# Work item:
For the records that follow, please set down exactly the lines between the one holding "in the cache" and the one holding "serve ascii_lower configured", inclusive, and only those.

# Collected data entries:
╔══
(** "Hello" asked again by a pro student at 0 of 150000 while its audio is
    in the cache and the store answers the update with an error: the cached
    audio is served, the vendor is not called, and the stored counter is
    still 0. *)
Lemma cached_audio_is_billed_if_the_update_took_witness :
  let out :=
    serve ascii_lower configured Healthy Failing (fun _ => Rejected)
      {| at_usage_check := 2000; at_sweep := 2000; at_store := 2000 |}
      (one_row (pro_row 0 150000))
      [(hello_key, {| audio := "QUJD"; timestamp := 1000 |})]
      (Post (Some hello_from_student)) in
  stored_usage (db_after out) "student-1" = [0]
  /\ vendor_call out = None.
Proof.
  cbv zeta.
  pose proof (cached_audio_is_billed_if_the_update_took ascii_lower configured
                Failing (fun _ => Rejected)
                {| at_usage_check := 2000; at_sweep := 2000; at_store := 2000 |}
                (one_row (pro_row 0 150000))
                [(hello_key, {| audio := "QUJD"; timestamp := 1000 |})]
                hello_from_student (str "Hello") "student-1"%string
                (pro_row 0 150000) hello_tracked eq_refl) as H.
  cbv zeta in H.
  assert (He : entitled (pro_row 0 150000) (Js.length (spoken (str "Hello"))) 2000).
  { unfold entitled; simpl. repeat split; vm_compute; congruence. }
  assert (Hu : Failing <> Throwing) by discriminate.
  destruct (H He Hu) as (_ & _ & Hkept & Hhit).
  split; [exact (proj2 (Hkept eq_refl))|].
  exact (proj1 (Hhit {| audio := "QUJD"; timestamp := 1000 |} eq_refl)).
Defined.

End TtsFacts.
(* ===================================================================== *)
(** * Properties of the client hook *)
(* ===================================================================== *)

Module SmartTTSFacts.
Import Js Store SmartTTS.

(** A text that [speak] does not skip: not empty, nor white space only. *)
Definition speakable (t : jsstring) : Prop :=
  t <> [] /\ Sanitizer.trim t <> [].

Lemma speakable_guard t :
  speakable t ->
  negb (truthy t) || (Js.length (Sanitizer.trim t) =? 0) = false.
Proof.
  intros [Hne Htrim]. destruct t as [|c t']; [contradiction|]. simpl.
  unfold Js.length. destruct (Sanitizer.trim (c :: t')); [contradiction|].
  reflexivity.
Qed.

Definition initial_state (u : option TTSUsageInfo) : SmartTTSState :=
  {| isSpeaking := false; isLoading := false; error := None;
     currentVoiceId := str "henry"; usageInfo := u |}.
╚══
# Response to the task:
    in the cache and the store answers the update with an error: the cached
    audio is served, the vendor is not called, and the stored counter is
    still 0. *)
Lemma cached_audio_is_billed_if_the_update_took_witness :
  let out :=
    serve ascii_lower configured Healthy Failing (fun _ => Rejected)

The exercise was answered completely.